Building on these tenets, CSRMC organizes cybersecurity into five phases aligned with system development and operations:

1. Design. At the planning stage, cybersecurity is treated as a design requirement rather than an afterthought. The emphasis is on building resilience into system architecture and leveraging enterprise services and inheritance to avoid duplicating controls across programs.
2. Build. As systems are developed toward Initial Operating Capability (IOC), security is implemented alongside functionality. This reflects CSRMC’s focus on DevSecOps, ensuring that agile development processes incorporate security checkpoints at every stage.
3. Test. Prior to Full Operating Capability (FOC), systems undergo validation and evaluation that go beyond documentation. DoD signals that testing will be threat-informed and designed to validate system security under operational conditions.
4. Onboard. Deployment triggers the start of continuous monitoring, shifting oversight from static review to active visibility. This phase is central to CSRMC’s concept of a “constant ATO,” where authorization is maintained dynamically rather than revalidated only at fixed intervals.
5. Operations. Once in sustained use, systems are monitored in real time through dashboards and automated alerts. If risks reach an unacceptable level, DoD personnel retain the authority to limit or disconnect systems from the DoDIN. This operational phase is intended to ensure that cybersecurity is not static but actively managed for as long as the system remains in service.

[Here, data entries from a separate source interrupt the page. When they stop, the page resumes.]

(* ===== verification/DbCorrupt.v ===== *)
(** * A damaged table ([src/db/db.go], [src/sstable])

    Every block carries a checksum, and reading a block with a changed byte fails
    ([block_corruption_detected]). [searchSSTables] answers such an error, like every error of
    a lookup, with "not found": the damage is detected and not reported, and the key is absent
    although older tables and the log are intact. *)

From stdpp Require Import gmultiset.
From S2P Require Import Prelude Config Base Mvcc Memtable Bloom Cache Bufio Wal Block Fs Sstable.
From S2P Require Import SstReader Store Compaction Db Heap Scan DbRefine DbRuns DbRecover.

(** ** A block with a changed byte cannot be read *)

Lemma take_insert_in {A} (l : list A) i n x : (i < n)%nat -> take n (<[i := x]> l) = <[i := x]> (take n l).
Proof.
  revert l n. induction i as [|i IH]; intros [|y l] [|n] Hi; simpl; try done; try lia. by rewrite IH by lia.
Qed.

Lemma drop_insert_in {A} (l : list A) i n x : (n <= i)%nat -> drop n (<[i := x]> l) = <[(i - n)%nat := x]> (drop n l).
Proof.
  revert l i. induction n as [|n IH]; intros l i Hi; [by rewrite !drop_0, Nat.sub_0_r|].
  destruct l as [|y l]; [done|]. destruct i as [|i]; [lia|]. simpl. apply IH. lia.
Qed.

Lemma read_block_changed (fs : FS) path (idx : IndexEntry) (es : list kv) (d : bytes) (j : nat) (x y : byte) :
  fs !! path = Some (File d) -> read_block_file fs path idx = Ok es ->
  Offset idx <= Z.of_nat j < Offset idx + Length idx -> d !! j = Some y -> x <> y ->
  read_block_file (<[path := File (<[j := x]> d)]> fs) path idx = Err (Errorf "block CRC mismatch").
Proof.
  intros Hd Hr Hj Hy Hne. pose proof (lookup_lt_Some _ _ _ Hy) as Hlt. revert Hr.
  unfold read_block_file, os_Open. rewrite Hd, lookup_insert_eq. cbn [rbind].
  unfold seek_start, blen. rewrite length_insert. destruct (Z.ltb_spec (Offset idx) 0); [done|]. cbn [rbind].
  rewrite Z.min_l by lia. destruct (Z.ltb_spec (Length idx) 0); [done|].
  unfold io_ReadFull, blen. rewrite drop_insert_in by lia. rewrite length_insert, length_drop.
  case_if; [lia|]. case_if; [done|]. case_if; [done|]. cbn [rbind]. rewrite take_insert_in by lia.
  intros Hdec. apply (decodeBlock_changed _ _ x y es Hdec); [|done].
  rewrite lookup_take_lt by lia. rewrite lookup_drop. by replace (Z.to_nat (Offset idx) + (j - Z.to_nat (Offset idx)))%nat with j by lia.
Qed.

(** ** The read of the key *)

(** The index entry of the block where a lookup starts. *)
Definition seek_entry (sst : SSTable) (k : bytes) (s : Z) : result IndexEntry :=
  let* i := searchIndex (sst_index sst) (EncodeSearchKeyAt k s) in
  index_at (sst_index sst) (if i <? 0 then 0 else i).

Section corrupt.
Context `{BT : BTree kv Item_Less} {BL : BTreeLaws kv Item_Less}.
Context {C : Type} `{CL : CacherLaws (list kv) C}.
Implicit Types (db : DB C) (w : World).

(** A block that is not in the cache is read from the file, and an error is returned. *)
Lemma readBlock_error (fs : FS) (sst : SSTable) idx (c : C) e :
  cache_ok c -> cache_view c (block_cacheKey (FilePath sst) (Offset idx)) = None ->
  read_block_file fs (FilePath sst) idx = Err e ->
  exists c', readBlock fs sst idx c = (Err e, c').
Proof.
  intros Hok Hv Hr. unfold readBlock, cbind at 1. destruct (has_cache sst).
  - destruct (cache_Get_spec c (block_cacheKey (FilePath sst) (Offset idx)) Hok) as (c' & Hg & _).
    unfold cGet. rewrite Hg, Hv. unfold cbind, cret. rewrite Hr. by exists c'.
  - unfold cbind, cret. rewrite Hr. by exists c.
Qed.

Lemma Lookup_error (fs : FS) (sst : SSTable) k s idx (c : C) e :
  MightContain (sst_bloom sst) k = Ok true -> seek_entry sst k s = Ok idx ->
  cache_ok c -> cache_view c (block_cacheKey (FilePath sst) (Offset idx)) = None ->
  read_block_file fs (FilePath sst) idx = Err e ->
  exists c', Lookup fs sst k s c = (Err e, c').
Proof.
  intros Hm Hidx Hok Hv Hr. destruct (readBlock_error fs sst idx c e Hok Hv Hr) as (c' & Hb). exists c'.
  unfold seek_entry in Hidx. destruct (searchIndex _ _) as [i|?|] eqn:Hs; try done. cbn [rbind] in Hidx.
  unfold Lookup, NewIterator. unfold cbind at 1, cret at 1. rewrite Hm. cbn [negb]. unfold cbind at 1.
  cbv zeta. unfold cbind at 1, cret at 1. rewrite Hs. unfold cbind at 1, loadBlock at 1.
  cbn [it_sst blockIdx]. rewrite (proj2 (Z.leb_gt _ _)).
  - unfold cbind at 1, cret at 1. rewrite Hidx. unfold cbind at 1. by rewrite Hb.
  - unfold index_at in Hidx. destruct ((0 <=? (if i <? 0 then 0 else i)) && _) eqn:E; [|done].
    apply andb_prop in E as [_ E%Z.ltb_lt]. exact E.
Qed.

(** The entry where a lookup starts is one of the table, so its block can be read. *)
Lemma seek_entry_block (fs : FS) truth (sst : SSTable) blocks k s idx :
  table_ok fs truth sst blocks -> seek_entry sst k s = Ok idx ->
  exists b, read_block_file fs (FilePath sst) idx = Ok b.
Proof.
  intros Ht. unfold seek_entry. destruct (searchIndex _ _) as [i|?|]; try done. cbn [rbind]. unfold index_at.
  destruct ((0 <=? _) && _); [|done]. destruct (sst_index sst !! _) as [e|] eqn:E; [|done]. intros [= <-].
  destruct (Forall2_lookup_l _ _ _ _ _ (to_blocks _ _ _ _ Ht) E) as (b & _ & Hb & _). by exists b.
Qed.

(** C30: a damaged block is reported as an absent key. Take any state of the database in which
    the key is not in the memtable and is live in the newest table, and change one byte of the
    block in which the lookup starts, a block that is not in the cache. The checksum reveals
    it, but where the database answered the value before it now answers that there is no such
    key, without an error. *)
Theorem corrupt_block_reads_as_absent (a : abs) (db : DB C) (w : World) (k v : bytes) (s : Z) (sst : SSTable)
    (older : list SSTable) (e : kv) (idx : IndexEntry) (d : bytes) (j : nat) (x y : byte) :
  sim a db w -> s ∈ a_pins a \/ a_seq a <= s <= SeqNumMax ->
  newest k s (mt_items (db_mem db)) = None -> db_tables db = sst :: older ->
  newest k s (table_recs (w_fs w) sst) = Some e -> Kind (ik e) = InternalKeyKindSet -> Value e = v ->
  seek_entry sst k s = Ok idx -> cache_view (db_cache db) (block_cacheKey (FilePath sst) (Offset idx)) = None ->
  w_fs w !! FilePath sst = Some (File d) -> Offset idx <= Z.of_nat j < Offset idx + Length idx ->
  d !! j = Some y -> x <> y ->
  (GetAt db w k s).2 = Ok (Some v)
  /\ (GetAt db (mkWorld (<[FilePath sst := File (<[j := x]> d)]> (w_fs w)) (w_now w)) k s).2 = Ok None.
Proof.
  intros Hsim Hs Hmem Htab He Hset Hval Hidx Hcv Hd Hj Hy Hne. pose proof Hsim as [Hinv _ _ _].
  pose proof (readable_range _ _ _ _ Hinv (sim_readable _ _ _ _ Hsim Hs)) as Hrange.
  pose proof Hinv as [(truth & Hst & Hc) Hm _ Hrec _ _ _ _ _].
  pose proof (so_good _ _ _ _ _ Hst) as Hg. rewrite Htab in Hg. apply Forall_cons_1 in Hg as [(blocks & Ht & _) _]. split.
  - destruct (GetAt_levels truth db w k s Hm (so_good _ _ _ _ _ Hst) Hc Hrec Hrange) as (c' & -> & _). cbn [snd].
    unfold stored. rewrite <- search_levels_newest by done. unfold levels. rewrite Htab.
    cbn [fmap list_fmap search_levels]. rewrite Hmem, He. unfold read_result. by rewrite Hset, Hval.
  - unfold GetAt. rewrite mt_Get_newest, Hmem by done. cbn [lookup_result]. rewrite Htab. cbn [w_fs searchSSTables].
    destruct (seek_entry_block _ _ _ _ _ _ _ Ht Hidx) as (b & Hb).
    destruct (Lookup_error (<[FilePath sst := File (<[j := x]> d)]> (w_fs w)) sst k s idx (db_cache db) (Errorf "block CRC mismatch")) as (c' & Hl);
      [|exact Hidx|apply Hc|exact Hcv|by eapply read_block_changed|by rewrite Hl].
    rewrite (table_recs_ok _ _ _ _ Ht) in He. apply newest_Some in He as (Hin & Hv & _).
    apply visible_in_true in Hv as [<- _]. by apply (to_bloom _ _ _ _ Ht).
Qed.
End corrupt.

(** ** A byte of the only block *)

Definition damage_db : DB (ShardedLRU (list kv)) := fresh_db demo_cache demo_conf.
Definition damage_world : World := mkWorld (<[SSTDir demo_conf := Dir]> ∅) 0.
Definition damage_calls : list call := [CPut (bytes_of "a") (bytes_of "1"); CFlush].
Definition damaged : DB (ShardedLRU (list kv)) * World :=
  db_after demo_bloom new_file Z.succ damage_db damage_world damage_calls.

(** The table of the flush, the index entry of its block, its file and its record. *)
Definition damage_sst : SSTable :=
  match db_tables damaged.1 with sst :: _ => sst | [] => mkSST [] [] demo_bloom false end.
Definition damage_idx : IndexEntry :=
  match seek_entry damage_sst (bytes_of "a") SeqNumMax with Ok idx => idx | _ => mkIndexEntry [] 0 0 end.
Definition damage_file : bytes :=
  match w_fs damaged.2 !! FilePath damage_sst with Some (File d) => d | _ => [] end.
Definition damage_rec : kv := new_rec (bytes_of "a") 1 InternalKeyKindSet (bytes_of "1").

Lemma damaged_sim : sim (abs_after (mkAbs [] ∅) damage_calls) damaged.1 damaged.2.
Proof.
  destruct (sim_fresh demo_cache demo_conf ∅ 0 demo_fresh) as (db & Ho & Hsim); [apply new_cache_true; lia|].
  rewrite Open_fresh in Ho by apply demo_fresh. injection Ho as <-.
  apply (sim_after (WL := os_File_WriterLaws) demo_bloom new_file Z.succ demo_bloom_ok (fun _ => eq_refl) (fun t => Z.lt_succ_diag_r t) _ _ _ _ Hsim).
  - repeat (split; [first [exact I|reflexivity]|]). exact I.
  - apply run_few_in_order. vm_compute. reflexivity.
Qed.

Lemma corrupt_block_reads_as_absent_witness :
  (GetAt damaged.1 damaged.2 (bytes_of "a") SeqNumMax).2 = Ok (Some (bytes_of "1"))
  /\ (GetAt damaged.1 (mkWorld (<[FilePath damage_sst := File (<[4%nat := Byte.xff]> damage_file)]> (w_fs damaged.2))
        (w_now damaged.2)) (bytes_of "a") SeqNumMax).2 = Ok None.
Proof.
  apply (corrupt_block_reads_as_absent (abs_after (mkAbs [] ∅) damage_calls) damaged.1 damaged.2 (bytes_of "a")
    (bytes_of "1") SeqNumMax damage_sst [] damage_rec damage_idx damage_file 4 Byte.xff Byte.x09).
  - exact damaged_sim.
  - right. vm_compute. split; congruence.
  - vm_compute. reflexivity.
  - vm_compute. reflexivity.
  - vm_compute. reflexivity.
  - vm_compute. reflexivity.
  - reflexivity.
  - vm_compute. reflexivity.
  - vm_compute. reflexivity.
  - vm_compute. reflexivity.
  - vm_compute. split; congruence.
  - vm_compute. reflexivity.
  - discriminate.
Defined.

What This May Mean for Contractors

Although CSRMC is directed at DoD systems, its principles are likely to filter into program requirements and contractual language over time, requiring contractors to adapt compliance strategies. Just as RMF required contractors to provide SSPs, test results and other artifacts to support DoD’s authorization process, CSRMC’s emphasis on automation and continuous monitoring suggests contractors may be asked to deliver real-time monitoring data or other new forms of evidence to enable DoD’s oversight.

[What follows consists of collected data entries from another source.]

(* ===== verification/DbOverflow.v ===== *)
(** * Running out of sequence numbers ([src/db/operations.go], [src/internal/base])

    The trailer of an internal key has 56 bits for the sequence number, and the largest one is
    reserved for search keys. [encodeNextKey] counts in 64 bits and checks neither: after
    2^56 - 2 writes the next record gets the reserved number, and the one after that the
    number zero, which makes it older than every version of its key. *)

From stdpp Require Import gmultiset.
From S2P Require Import Prelude Config Base Mvcc Memtable Bloom Cache Bufio Wal Block Fs Sstable.
From S2P Require Import SstReader Store Compaction Db Heap Scan DbRefine DbRuns DbRecover.

(** The number of a record is the count modulo 2^56. *)
Lemma MakeTrailer_wraps seq kind :
  0 <= seq -> 0 <= kind < 256 -> MakeTrailer seq kind = MakeTrailer (seq mod 2 ^ 56) kind.
Proof.
  intros Hs Hk. unfold MakeTrailer, uwrap. f_equal. rewrite !Z.shiftl_mul_pow2 by lia.
  change (2 ^ 64) with (2 ^ 56 * 2 ^ 8). rewrite Z.mul_mod_distr_r, Z.mul_mod_distr_r by lia.
  by rewrite Z.mod_mod.
Qed.

Lemma next_number db_seq key kind :
  0 <= db_seq <= SeqNumMax -> 0 <= kind <= 1 ->
  SeqNum (MakeInternalKey key (u64 (db_seq + 1)) kind) = (db_seq + 1) mod 2 ^ 56.
Proof.
  rewrite SeqNumMax_val. intros Hs Hk. rewrite uwrap_small by lia.
  unfold SeqNum, MakeInternalKey. cbn [Trailer]. rewrite MakeTrailer_wraps by lia.
  pose proof (Z.mod_pos_bound (db_seq + 1) (2 ^ 56) ltac:(lia)).
  apply trailer_SeqNum_make; [rewrite SeqNumMax_val|]; lia.
Qed.

Section overflow.
Context `{BT : BTree kv Item_Less} {BL : BTreeLaws kv Item_Less}.
Context {C : Type} `{CL : CacherLaws (list kv) C}.
Context {W : Type} `{WL : WriterLaws W}.
Context (bloom0 : BloomFilter) (newFile : bytes -> W) (tick : Z -> Z).
Implicit Types (db : DB C) (w : World).

(** An older record does not change what is read. *)
Lemma insert_older mt (r e : kv) s :
  mt_ok mt -> wf_kv r -> (forall x, x ∈ mt_items mt -> Key x <> Key r) ->
  newest (uk r) s (mt_items mt) = Some e -> trl r <= trl e ->
  newest (uk r) s (mt_items (mt_insert mt (Key r) (Value r))) = Some e.
Proof.
  intros Hok Hr Hfresh He Hle. assert (Hr' : mkKV (Key r) (Value r) = r) by (by destruct r).
  assert (Hok' : mt_ok (mt_insert mt (Key r) (Value r))) by (apply mt_insert_ok; by rewrite ?Hr').
  apply newest_Some in He as (Hin & Hv & Hmax).
  assert (Hitems : forall y, y ∈ mt_items (mt_insert mt (Key r) (Value r)) <-> y = r \/ y ∈ mt_items mt).
  { intros y. rewrite mt_insert_items by (by rewrite ?Hr'). by rewrite Hr', elem_of_cons. }
  apply newest_intro; [apply Hok'|apply mt_items_coherent, Hok'|apply Hitems; by right|done|].
  intros y [->|Hy]%Hitems Hvy; [done|by apply Hmax].
Qed.

(** C31: the sequence numbers run out silently. In a database whose last record has the
    largest number, 2^56 - 1 (the one reserved for searches), a [Put] of a key that is live in
    the memtable is acknowledged, but its record has the number zero: a later [Get] still
    answers the old value. *)
Theorem sequence_overflow_loses_write (db : DB C) (w : World) (es : list kv) (k v : bytes) (e : kv) :
  mt_ok (db_mem db) -> wal_inv (db_wal db) es -> db_seq db = SeqNumMax ->
  (forall x, x ∈ mt_items (db_mem db) -> 0 < seqn x) ->
  newest k SeqNumMax (mt_items (db_mem db)) = Some e -> Kind (ik e) = InternalKeyKindSet ->
  blen k <= MAX_KEY_LENGTH -> blen v <= MAX_VALUE_LENGTH ->
  mt_Size (db_mem db) + blen k + 8 + blen v < DEFAULT_MEMTABLE_FLUSH_SIZE ->
  exists db', Put bloom0 newFile tick db w k v = (db', w, Ok tt)
    /\ db_seq db' = 2 ^ 56 /\ (Get db' w k).2 = Ok (Some (Value e)).
Proof.
  intros Hm Hw Hq Hpos He Hk Hkl Hvl Hsz.
  destruct (new_rec_facts k 0 InternalKeyKindSet v) as (Hwf & Huk & Hsn & _); [by vm_compute|by vm_compute|done..|].
  set (r := new_rec k 0 InternalKeyKindSet v) in *.
  assert (Hkey : encodeIK (MakeInternalKey k (u64 (db_seq db + 1)) InternalKeyKindSet) = Key r).
  { rewrite Hq. unfold r, new_rec, MakeInternalKey. cbn [Key]. do 2 f_equal. }
  assert (Hlen : blen (Key r) = blen k + 8) by (unfold blen; simpl; rewrite encodeIK_length; simpl; lia).
  destruct (wal_write_inv (db_wal db) es (Key r) v Hw) as (wal' & Hww & _).
  exists (mkDB wal' (mt_insert (db_mem db) (Key r) v) (db_tables db) (db_conf db) (db_cache db) (2 ^ 56) (db_wm db)).
  split; [|split; [done|]].
  - unfold Put. rewrite (proj2 (Z.ltb_ge _ _)), (proj2 (Z.ltb_ge MAX_VALUE_LENGTH _)) by done.
    unfold encodeNextKey. rewrite Hkey. cbn [db_wal]. unfold wal_Put. rewrite Hww. unfold flushIfFullLocked.
    rewrite (proj2 (Z.ltb_lt _ _)); [by rewrite Hq|].
    cbn [set_wal_mem db_mem]. unfold mt_Size, mt_Put, mt_insert in *. cbn [mt_size Value].
    change (Key (mkKV (Key r) v)) with (Key r). lia.
  - unfold Get, GetAt. cbn [db_mem]. rewrite mt_Get_newest; [|apply mt_insert_ok; [done|exact Hwf]|by vm_compute].
    pose proof (insert_older (db_mem db) r e SeqNumMax Hm Hwf) as Hn. rewrite Huk in Hn.
    change (Value r) with v in Hn. rewrite Hn; [cbn [lookup_result]; by rewrite Hk| |exact He|].
    + intros x Hx Heq. assert (seqn x = seqn r) by (unfold seqn, ik; by rewrite Heq). specialize (Hpos x Hx). lia.
    + apply newest_Some in He as (Hin & _ & _). apply Z.lt_le_incl, seqn_lt_trl. rewrite Hsn. by apply Hpos.
Qed.
End overflow.

(** ** A database whose log ends with the largest number *)

Definition last_rec : kv := new_rec (bytes_of "a") SeqNumMax InternalKeyKindSet (bytes_of "1").
Definition last_log : os_File := mkFile (log [last_rec]) (length (log [last_rec])).

(** What [Open] makes of it. *)
Definition last_db : DB (ShardedLRU (list kv)) :=
  match (db_Open demo_cache demo_conf last_log (mkWorld ∅ 0)).2 with Ok db => db | _ => fresh_db demo_cache demo_conf end.

Lemma sequence_overflow_loses_write_witness :
  exists db', Put demo_bloom new_file Z.succ last_db (mkWorld ∅ 0) (bytes_of "a") (bytes_of "2") = (db', mkWorld ∅ 0, Ok tt)
    /\ db_seq db' = 2 ^ 56 /\ (Get db' (mkWorld ∅ 0) (bytes_of "a")).2 = Ok (Some (bytes_of "1")).
Proof.
  assert (Hi : mt_items (db_mem last_db) = [last_rec]) by (vm_compute; reflexivity).
  apply (sequence_overflow_loses_write (WL := os_File_WriterLaws) demo_bloom new_file Z.succ last_db (mkWorld ∅ 0) [last_rec]
    (bytes_of "a") (bytes_of "2") last_rec).
  - assert (Ht : tree (db_mem last_db) = [last_rec]) by (vm_compute; reflexivity).
    split; [rewrite Ht; constructor; constructor|]. rewrite Hi. constructor; [|constructor].
    split; vm_compute; [congruence|reflexivity].
  - assert (Hw : db_wal last_db = wal_Open last_log) by (vm_compute; reflexivity). rewrite Hw. apply wal_Open_log_inv.
  - vm_compute. reflexivity.
  - rewrite Hi. clear Hi. intros x Hx. apply list_elem_of_singleton in Hx. rewrite Hx. vm_compute. reflexivity.
  - vm_compute. reflexivity.
  - vm_compute. reflexivity.
  - vm_compute. congruence.
  - vm_compute. congruence.
  - vm_compute. reflexivity.
Defined.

Importantly, CSRMC is not a substitute for the Cybersecurity Maturity Model Certification (CMMC). The CMMC program remains the operative compliance regime for defense contractors handling Federal Contract Information (FCI) and Controlled Unclassified Information (CUI). At present, there is no official linkage between the two frameworks. That said, CSRMC’s focus on reciprocity and continuous monitoring may influence how DoD chooses to integrate contractor certifications like CMMC into its broader risk management processes.

Key Takeaways

• Government-only: CSRMC governs DoD systems connected to the DoDIN, not contractor networks.
• Program deliverables will be affected: Just as the RMF drove contractors to produce SSPs, test results and control evidence, CSRMC will likely require new forms of evidence to support DoD’s continuous monitoring.
• No link to CMMC: CSRMC is separate from CMMC, which remains the binding compliance regime for contractors handling FCI and CUI.
• Contractor next steps: Begin tracking CSRMC implementation updates (e.g., DoD guidance, industry working groups, new solicitation language) and assess, with counsel where appropriate, how changes may affect program deliverables and contract requirements.